Karten v. Woltin: Individual Harms Required By Shareholder To Bring A Direct Action
Matthew Ullrich |
Friday, March 5, 2010 at 06:00AM In Karten v. Woltin, 23 So.3d 839 (Fla. Dist. Ct. App. 2009), the parties were shareholders in 201 East Atlantic, Inc., which controlled a restaurant called Louie Louie Too. The appellant owned a 25% stake in the company while the appellees owned 50% and 25% respectively. In the Spring of 2006, the appellant brought a suit against the other two shareholders for opening a competing restaurant and diverting funds from 201 East Atlantic, Inc., solely for the use of the new competing restaurant. The appellant also alleged that he was prevented from entering Louie Louie Too, that the appellees voted at a shareholder meeting to deprive him of profits, and that the appellees decided to pay Woltin an extravagant salary.

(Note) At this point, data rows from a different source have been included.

Lemma loops_persist_while_camera_on_witness :
  live (run [AnimationFrame; DetectorReply 0 (answered [seen dA]);
             DetectorReply 0 (answered []); AnimationFrame;
             DetectorReply 5 (answered [])] (recognizeFaces pageABC)) = 2 /\
  live (run [DetectorReply 0 rejected] (recognizeFaces pageABC)) <= 2.
Proof.
  assert (Hok : matcher_ok (recognizeFaces pageABC)).
  { vm_compute. split; [|reflexivity]. exists galleryABC.
    split; [discriminate | reflexivity]. }
  assert (Halive : videoStream (recognizeFaces pageABC) <> None)
    by (vm_compute; discriminate).
  destruct (loops_persist_while_camera_on
              [AnimationFrame; DetectorReply 0 (answered [seen dA]);
               DetectorReply 0 (answered []); AnimationFrame;
               DetectorReply 5 (answered [])]
              (recognizeFaces pageABC) eq_refl Halive Hok) as (_ & _ & Heq).
  destruct (loops_persist_while_camera_on
              [DetectorReply 0 rejected]
              (recognizeFaces pageABC) eq_refl Halive Hok) as (_ & Hle & _).
  split.
  - rewrite (Heq eq_refl). vm_compute. reflexivity.
  - exact Hle.
Defined.

(** X10.  [stopCamera] cancels nothing: the registered callbacks and the
    suspended cycles are all still there after it, waiting for their
    liveness check.  If the camera is started again before they meet it
    they all go on, beside the new [detect] cycle, so one more loop runs
    than before the stop. *)
Theorem restart_keeps_old_loops (s : State) (stream : Stream) :
  frameCallbacks (stopCamera s) = frameCallbacks s /\
  inFlight (stopCamera s) = inFlight s /\
  let s' := startCamera (Some stream) (stopCamera s) in
  videoStream s' = Some stream /\
  frameCallbacks s' = frameCallbacks s /\
  inFlight s' = inFlight s ++ [detect (video_size s)] /\
  live s' = S (live s).
Proof.
  unfold live, stopCamera. destruct (videoStream s); simpl;
    repeat split; try reflexivity; rewrite length_app; simpl; lia.
Qed.

(** ** More on capture and delete *)

Lemma splice_start_bound (len : nat) (index : Z) :
  (index < Z.of_nat len)%Z -> 0 < len -> splice_start len index < len.
Proof.
  intros Hidx Hlen. unfold splice_start.
  destruct (Z.ltb_spec index 0); lia.
Qed.

(** X11.  [deleteFace] removes at most one entry and invents none.  On a
    non-empty gallery every index below the size, the negative ones
    included, removes exactly one entry; an index at or past the size, or
    an empty gallery, leaves the gallery as it is; and every entry that
    remains was there before. *)
Theorem deleteFace_removes_at_most_one (index : Z) (s : State) :
  let g := faceDescriptors s in
  let g' := faceDescriptors (deleteFace index s) in
  ((index < Z.of_nat (List.length g))%Z -> g <> [] ->
     S (List.length g') = List.length g) /\
  ((Z.of_nat (List.length g) <= index)%Z \/ g = [] -> g' = g) /\
  (forall e, In e g' -> In e g).
Proof.
  intros g g'. assert (Hg' : g' = splice1 index g) by reflexivity.
  rewrite Hg'. unfold splice1. split; [|split].
  - intros Hidx Hne.
    assert (Hlen : 0 < List.length g) by (destruct g; [congruence | simpl; lia]).
    pose proof (splice_start_bound _ _ Hidx Hlen) as Hst.
    rewrite (removeAt_length g _ Hst). lia.
  - intros [Hout | Hnil].
    + rewrite splice_start_beyond by exact Hout. apply removeAt_beyond. lia.
    + rewrite Hnil. rewrite firstn_nil, skipn_nil. reflexivity.
  - intros e Hin. eapply removeAt_In. exact Hin.
Qed.

Lemma deleteFace_removes_at_most_one_witness :
  List.length (faceDescriptors (deleteFace (-7) pageABC)) = 2 /\
  faceDescriptors (deleteFace 3 pageABC) = faceDescriptors pageABC.
Proof.
  destruct (deleteFace_removes_at_most_one (-7) pageABC) as (Hone & _ & _).
  destruct (deleteFace_removes_at_most_one 3 pageABC) as (_ & Hnone & _).
  split.
  - assert (H : S (List.length (faceDescriptors (deleteFace (-7) pageABC)))
                = List.length (faceDescriptors pageABC)).
    { apply Hone; vm_compute; [reflexivity | discriminate]. }
    replace (List.length (faceDescriptors pageABC)) with 3 in H by (vm_compute; reflexivity).
    lia.
  - apply Hnone. left. vm_compute. discriminate.
Defined.

Lemma splice1_last {A : Type} (l : list A) (x : A) :
  splice1 (Z.of_nat (List.length l)) (l ++ [x]) = l /\
  splice1 (-1) (l ++ [x]) = l.
Proof.
  assert (Hcut : firstn (List.length l) (l ++ [x])
                 ++ skipn (S (List.length l)) (l ++ [x]) = l).
  { rewrite skipn_all2 by (rewrite length_app; simpl; lia).
    rewrite firstn_app, firstn_all, Nat.sub_diag. simpl.
    rewrite !app_nil_r. reflexivity. }
  unfold splice1. rewrite length_app. simpl List.length. split.
  - rewrite splice_start_inside by lia. rewrite Nat2Z.id. exact Hcut.
  - rewrite splice_start_negative by lia.
    replace (Z.to_nat (Z.max (Z.of_nat (List.length l + 1) + -1) 0))
      with (List.length l) by lia.
    exact Hcut.
Qed.

(** X12.  Deleting the entry just captured undoes the capture: after a
    capture that stored a face, [deleteFace] on the last index (the old
    size, or -1) gives back the gallery as it was, with the panel and the
    recognize button that go with it. *)
Theorem capture_then_delete (faceName : string) (first : Detection)
  (others : list Detection) (s : State) :
  faceName <> "" ->
  let t := captureFace (Some faceName) (first :: others) s in
  let n := Z.of_nat (List.length (faceDescriptors s)) in
  faceDescriptors (deleteFace n t) = faceDescriptors s /\
  faceDescriptors (deleteFace (-1) t) = faceDescriptors s /\
  faceDescriptorsDiv (deleteFace n t)
  = faceDescriptorsDiv (updateFaceDescriptorsDisplay s) /\
  recognizerBtn_disabled (deleteFace n t)
  = Nat.eqb (List.length (faceDescriptors s)) 0.
Proof.
  intros Hne t n.
  set (entry := {| name := faceName; descriptor := detection_descriptor first |}).
  assert (Ht : faceDescriptors t = faceDescriptors s ++ [entry]).
  { subst t. destruct faceName as [|c rest]; [congruence | reflexivity]. }
  destruct (splice1_last (faceDescriptors s) entry) as [Hlast Hminus].
  assert (Hgal : forall i, faceDescriptors (deleteFace i t)
                           = splice1 i (faceDescriptors s ++ [entry])).
  { intros i. rewrite <- Ht. reflexivity. }
  assert (Hpanel : forall i, faceDescriptorsDiv (deleteFace i t)
                   = Heading "Stored Faces:" ::
                     match faceDescriptors (deleteFace i t) with
                     | [] => [Paragraph "No faces stored yet."]
                     | _ :: _ => faceBoxes 0 (faceDescriptors (deleteFace i t))
                     end) by reflexivity.
  assert (Hbtn : forall i, recognizerBtn_disabled (deleteFace i t)
                 = Nat.eqb (List.length (faceDescriptors (deleteFace i t))) 0)
    by reflexivity.
  rewrite Hbtn, Hpanel, !Hgal. subst n. rewrite Hlast, Hminus.
  repeat split.
Qed.

Lemma capture_then_delete_witness :
  faceDescriptors (deleteFace 3 (captureFace (Some "D") [seen dA] pageABC))
  = faceDescriptors pageABC.
Proof.
  assert (Hne : "D" <> "") by discriminate.
  destruct (capture_then_delete "D" (seen dA) [] pageABC Hne) as (H & _).
  replace (Z.of_nat (List.length (faceDescriptors pageABC))) with 3%Z in H
    by (vm_compute; reflexivity).
  exact H.
Defined.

The trial court judge granted summary judgment for the appellees stating that the appellant could not bring a direct action suit because he failed to allege injuries apart from those suffered by the other shareholders. The only issue up on appeal was whether the appellant could bring a direct action for breach of fiduciary duty or whether the claim was derivative.
Shareholders may bring a direct suit only in their own right to redress an injury sustained directly by them individually. Based upon this rule, the Florida Appellate Court stated that none of the appellant’s alleged injuries established the individualized harm necessary to bring a direct action. Furthermore, the court held that all allegations brought by the appellant affected all of the shareholders equally. Thus, the Florida Appellate Court affirmed the trial court’s ruling that in order to pursue the appellant’s claim he must bring a derivative action.
The primary materials for this post are available on the DU Corporate Governance website.